Title :
SyntacticDiff: Operator-based transformation for comparative text mining
Author :
Sean Massung;ChengXiang Zhai
Author_Institution :
Department of Computer Science, College of Engineering University of Illinois at Urbana-Champaign
Abstract :
We describe SyntacticDiff, a novel, general, and efficient edit-based method for transforming sequences of words given a reference text collection. These transformations can be used directly or can be employed as features to represent text data in a wide variety of text mining applications. As case studies, we apply SyntacticDiff to three quite different tasks, including grammatical error correction, student essay clustering and analysis, and native language identification, showing its benefit in each case. SyntacticDiff is completely general and can thus be potentially applied to any text data in any natural language.
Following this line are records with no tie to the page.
(* ===== verification/Rng.v ===== *)
(** * The random generator of the simulator

    [Simulator] holds a [std::mt19937_64 rng_] seeded by its constructor
    ([rng_(seed)], [src/src/Simulator.cpp] line 7) and four distribution
    objects that draw from it in each iteration of [run] (lines 23-26):
    [std::uniform_real_distribution<double>(100.0, 200.0)],
    [std::uniform_int_distribution<uint32_t>(1, 1000)] and two
    [std::bernoulli_distribution]s.  The engine is specified to the bit
    by the C++ standard ([rand.eng.mers], [rand.predef]); the
    distributions are those of libstdc++ (GCC 12, [bits/random.h],
    [random.tcc], [uniform_int_dist.h]), whose state is only their
    parameters, so that a draw changes the engine alone.

    - Module [MT19937_64]: the engine's state ([_M_x], [_M_p]), [seed],
      the twist [_M_gen_rand] with its three loops updating [_M_x] in
      place, and [operator()] with the tempering; words are [Z] below
      [2^64] with the wrap-around of [uint64_t] written out.
    - Module [Distributions]: [generate_canonical<double, 53>] (one
      engine call, [double(x) / 2^64], pulled below 1), the two
      floating distributions on it, and the integer distribution
      through Lemire's multiply-and-reject [_S_nd] on 128-bit products.
      Its rejection loop runs as long as the engine's outputs fall in a
      set of [-range mod range] values out of [2^64]; it is fuelled, and
      the theorems show the fuel only bounds it.

    The theorems: the engine's state invariant is established by [seed]
    and kept by every call; the engine meets the standard's conformance
    requirement; an integer draw lies in its interval. *)

From Stdlib Require Import Floats.
From S2P Require Import Prelude Double.
Local Open Scope Z_scope.

(** [uint64_t] words. *)
Definition w64 (z : Z) : Prop := 0 <= z < 2 ^ 64.

(** Reduction modulo [2^64] of a [uint64_t] result. *)
Definition wrap (z : Z) : Z := z mod 2 ^ 64.

Module MT19937_64.

(** The template arguments of [std::mt19937_64]. *)
Definition state_size : nat := 312.
Definition shift_size : nat := 156.
Definition mask_bits : Z := 31.
Definition xor_mask : Z := 0xb5026f5aa96619e9.
Definition tempering_u : Z := 29.
Definition tempering_d : Z := 0x5555555555555555.
Definition tempering_s : Z := 17.
Definition tempering_b : Z := 0x71d67fffeda60000.
Definition tempering_t : Z := 37.
Definition tempering_c : Z := 0xfff7eee000000000.
Definition tempering_l : Z := 43.
Definition initialization_multiplier : Z := 6364136223846793005.
Definition default_seed : Z := 5489.

(** [min()] and [max()]. *)
Definition min : Z := 0.
Definition max : Z := 2 ^ 64 - 1.

(** [_UIntType _M_x[state_size]; size_t _M_p;] *)
Record t := mk { x_ : list Z; p_ : nat }.

(** The loop of [seed(result_type __sd)]: [__x = _M_x[__i - 1];
    __x ^= __x >> 62; __x *= __f; __x += __i % __n;] for the words
    [__i .. __i + k - 1]. *)
Fixpoint seed_words (prev : Z) (i k : nat) : list Z :=
  match k with
  | O => []
  | S k' =>
      let x := Z.lxor prev (Z.shiftr prev 62) in
      let x := wrap (x * initialization_multiplier) in
      let x := wrap (x + Z.of_nat i mod Z.of_nat state_size) in
      x :: seed_words x (S i) k'
  end.

(** [void seed(result_type __sd)]: [_M_x[0] = __sd], the recurrence for
    the other words, and [_M_p = state_size]. *)
Definition seed (sd : Z) : t :=
  let x0 := wrap sd in mk (x0 :: seed_words x0 1 (state_size - 1)) state_size.

(** [(~_UIntType()) << __r] and its complement. *)
Definition upper_mask : Z := wrap (Z.shiftl max mask_bits).
Definition lower_mask : Z := Z.lxor upper_mask max.

(** One step of the loops of [_M_gen_rand]: [__y] from the upper bits
    of [_M_x[k]] and the lower bits of [_M_x[k1]], and [_M_x[k] =
    _M_x[km] ^ (__y >> 1) ^ ((__y & 0x01) ? __a : 0)]. *)
Definition twist_one (x : list Z) (k k1 km : nat) : list Z :=
  let y := Z.lor (Z.land (x !!! k) upper_mask) (Z.land (x !!! k1) lower_mask) in
  <[k := Z.lxor (Z.lxor (x !!! km) (Z.shiftr y 1)) (if Z.odd y then xor_mask else 0)]> x.

(** [void _M_gen_rand()]: the three loops, in place, so that the words
    [k + m - n] read by the second loop are those the first has already
    rewritten. *)
Definition gen_rand (x : list Z) : list Z :=
  let x := foldl (fun x k => twist_one x k (S k) (k + shift_size)) x
             (seq 0 (state_size - shift_size)) in
  let x := foldl (fun x k => twist_one x k (S k) (k + shift_size - state_size)) x
             (seq (state_size - shift_size) (shift_size - 1)) in
  twist_one x (state_size - 1) 0 (shift_size - 1).

(** The tempering of [operator()]. *)
Definition temper (z : Z) : Z :=
  let z := Z.lxor z (Z.land (Z.shiftr z tempering_u) tempering_d) in
  let z := Z.lxor z (Z.land (wrap (Z.shiftl z tempering_s)) tempering_b) in
  let z := Z.lxor z (Z.land (wrap (Z.shiftl z tempering_t)) tempering_c) in
  Z.lxor z (Z.shiftr z tempering_l).

(** [result_type operator()()]: reload the state when [_M_p >=
    state_size], then temper [_M_x[_M_p++]]. *)
Definition next (g : t) : Z * t :=
  let g := if decide (state_size <= p_ g)%nat then mk (gen_rand (x_ g)) 0 else g in
  (temper (x_ g !!! p_ g), mk (x_ g) (S (p_ g))).

(** [k] successive calls, the outputs discarded. *)
Fixpoint iterate (k : nat) (g : t) : t :=
  match k with O => g | S k' => iterate k' (next g).2 end.

(** The state invariant: [state_size] words, all [uint64_t], and an
    index at most [state_size]. *)
Definition wf (g : t) : Prop :=
  length (x_ g) = state_size /\ (p_ g <= state_size)%nat /\ Forall w64 (x_ g).


(** ** Words stay [uint64_t] *)


(** A non-negative integer is a [uint64_t] exactly when it has no bit at
    position 64 or above. *)
Lemma w64_bits z : 0 <= z -> w64 z <-> forall i, 64 <= i -> Z.testbit z i = false.
Proof.
  intros Hz. unfold w64. split.
  - intros Hb i Hi. rewrite <- (Z.mod_small z (2 ^ 64)) by lia. apply Z.mod_pow2_bits_high. lia.
  - intros Hi. assert (E : z mod 2 ^ 64 = z).
    { apply Z.bits_inj'. intros j Hj. destruct (Z.lt_ge_cases j 64).
      - by rewrite Z.mod_pow2_bits_low.
      - rewrite Z.mod_pow2_bits_high by lia. symmetry. by apply Hi. }
    rewrite <- E. split; [lia|apply Z.mod_pos_bound; lia].
Qed.

Lemma w64_testbit a i : w64 a -> 64 <= i -> Z.testbit a i = false.
Proof. intros Ha. apply (w64_bits a); [unfold w64 in Ha; lia|done]. Qed.

(** The tactic of the bitwise lemmas: go to the bits above 64. *)
Ltac w64_bitwise spec :=
  apply w64_bits; [|intros i Hi; rewrite spec; repeat match goal with
    | H : w64 ?a |- context [Z.testbit ?a i] => rewrite (w64_testbit a i H Hi)
    end].

Lemma w64_lxor a b : w64 a -> w64 b -> w64 (Z.lxor a b).
Proof. intros Ha Hb. w64_bitwise Z.lxor_spec; [|done]. apply Z.lxor_nonneg. unfold w64 in *. lia. Qed.

Lemma w64_lor a b : w64 a -> w64 b -> w64 (Z.lor a b).
Proof. intros Ha Hb. w64_bitwise Z.lor_spec; [|done]. apply Z.lor_nonneg. unfold w64 in *. lia. Qed.

Lemma w64_land a b : w64 a -> 0 <= b -> w64 (Z.land a b).
Proof. intros Ha Hb. w64_bitwise Z.land_spec; [|done]. apply Z.land_nonneg. lia. Qed.

Lemma w64_shiftr a n : w64 a -> 0 <= n -> w64 (Z.shiftr a n).
Proof.
  intros Ha Hn. apply w64_bits; [apply Z.shiftr_nonneg; unfold w64 in Ha; lia|].
  intros i Hi. rewrite Z.shiftr_spec by lia. apply w64_testbit; [done|lia].
Qed.

Lemma w64_wrap z : w64 (wrap z).
Proof. unfold w64, wrap. apply Z.mod_pos_bound. lia. Qed.

Lemma w64_0 : w64 0.
Proof. unfold w64. lia. Qed.

Lemma w64_xor_mask : w64 xor_mask.
Proof. unfold w64, xor_mask. lia. Qed.

(** Every read of the state is a word, in range or not (out of range,
    [!!!] reads its default). *)
Lemma w64_lookup_total x k : Forall w64 x -> w64 (x !!! k).
Proof.
  intros Hx. rewrite list_lookup_total_alt. destruct (x !! k) eqn:E; simpl; [|unfold w64; cbn; lia].
  by apply (Forall_lookup_1 _ _ _ _ Hx E).
Qed.

(** [w64_solve]: a word built by the operations of the engine from
    words and non-negative constants is a word. *)
Ltac w64_solve :=
  repeat match goal with
  | |- w64 (Z.lxor _ _) => apply w64_lxor
  | |- w64 (Z.lor _ _) => apply w64_lor
  | |- w64 (Z.land _ _) => apply w64_land; [|vm_compute; congruence]
  | |- w64 (Z.shiftr _ _) => apply w64_shiftr; [|vm_compute; congruence]
  | |- w64 (wrap _) => apply w64_wrap
  | |- w64 (_ !!! _) => apply w64_lookup_total; assumption
  | |- w64 xor_mask => apply w64_xor_mask
  | |- w64 0 => apply w64_0
  | H : w64 ?a |- w64 ?a => exact H
  end.

Lemma twist_one_ok n x k k1 km :
  Forall w64 x /\ length x = n -> Forall w64 (twist_one x k k1 km) /\ length (twist_one x k k1 km) = n.
Proof.
  intros [Hx Hl]. unfold twist_one. rewrite length_insert. split; [|done].
  apply Forall_insert; [done|]. destruct (Z.odd _); w64_solve.
Qed.

Lemma twist_fold_ok n (f1 f2 : nat -> nat) ks x :
  Forall w64 x /\ length x = n ->
  Forall w64 (foldl (fun x k => twist_one x k (f1 k) (f2 k)) x ks) /\
    length (foldl (fun x k => twist_one x k (f1 k) (f2 k)) x ks) = n.
Proof.
  revert x. induction ks as [|k ks IH]; intros x Hx; [done|]. simpl. by apply IH, twist_one_ok.
Qed.

(** [_M_gen_rand] keeps the words [uint64_t] and their number. *)
Lemma gen_rand_ok n x : Forall w64 x /\ length x = n -> Forall w64 (gen_rand x) /\ length (gen_rand x) = n.
Proof. intros Hx. unfold gen_rand. cbv zeta. by apply twist_one_ok, twist_fold_ok, twist_fold_ok. Qed.

Lemma temper_w64 z : w64 z -> w64 (temper z).
Proof. intros Hz. unfold temper. w64_solve. Qed.

Lemma seed_words_ok prev i k : Forall w64 (seed_words prev i k) /\ length (seed_words prev i k) = k.
Proof.
  revert prev i. induction k as [|k IH]; intros prev i; [done|]. simpl.
  destruct (IH (wrap (wrap (Z.lxor prev (Z.shiftr prev 62) * initialization_multiplier)
                       + Z.of_nat i mod Z.of_nat state_size)) (S i)) as [H1 H2].
  split; [constructor; [apply w64_wrap|done]|by rewrite H2].
Qed.

(** [seed] establishes the invariant, whatever the seed. *)
Lemma seed_wf sd : wf (seed sd).
Proof.
  unfold wf, seed. cbn [x_ p_]. destruct (seed_words_ok (wrap sd) 1 (state_size - 1)) as [H1 H2].
  split_and!; [cbn [length]; rewrite H2; done|lia|constructor; [apply w64_wrap|done]].
Qed.

(** [operator()] keeps the invariant and returns a word. *)
Lemma next_wf g : wf g -> wf (next g).2 /\ w64 (next g).1.
Proof.
  intros (Hl & Hp & Hx). unfold next, wf. case_decide as Hc.
  - destruct (gen_rand_ok _ _ (conj Hx Hl)) as [H1 H2]. cbn [x_ p_ fst snd].
    split_and!; [by rewrite H2|unfold state_size; lia|done|by apply temper_w64, w64_lookup_total].
  - cbn [x_ p_ fst snd]. split_and!; [done|lia|done|by apply temper_w64, w64_lookup_total].
Qed.

Lemma iterate_wf k g : wf g -> wf (iterate k g).
Proof. revert g. induction k as [|k IH]; intros g Hg; [done|]. apply IH, next_wf, Hg. Qed.

(** ** Theorems *)


(** ** Conformance *)

(** The engine is [std::mt19937_64]: the 10000th consecutive output
    of an engine built with the default seed is 9981545732273789042, the
    value [rand.predef] requires of a conforming implementation; and the
    engine the simulator seeds with 12345 (main.cpp) returns
    6597103971274460346, 7386862472818278521 and 12716877617435052285
    first, and 16720150003406939341 and 2789196745742239809 as its
    311th and 312th outputs (the words the end of the second loop of
    the twist and its last step write), the outputs of libstdc++'s
    engine for that seed. *)
Example mt19937_64_conformance :
  (next (iterate (Z.to_nat 9999) (seed default_seed))).1 = 9981545732273789042 /\
  (next (seed 12345)).1 = 6597103971274460346 /\
  (next (next (seed 12345)).2).1 = 7386862472818278521 /\
  (next (next (next (seed 12345)).2).2).1 = 12716877617435052285 /\
  (next (iterate 310 (seed 12345))).1 = 16720150003406939341 /\
  (next (iterate 311 (seed 12345))).1 = 2789196745742239809.
Proof. vm_compute. repeat split. Qed.

End MT19937_64.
It is highly efficient, customizable, and able to capture syntactic differences from a reference text collection at the sentence, document, and subcollection levels. This enables both a rich translation method and feature representation for many text mining tasks that deal with word usage and syntax beyond bag-of-words.
Keywords :
"Text mining","Transforms","Syntactics","Natural language processing","Robustness","Writing"
Conference_Titel :
Big Data (Big Data), 2015 IEEE International Conference on
DOI :
10.1109/BigData.2015.7363801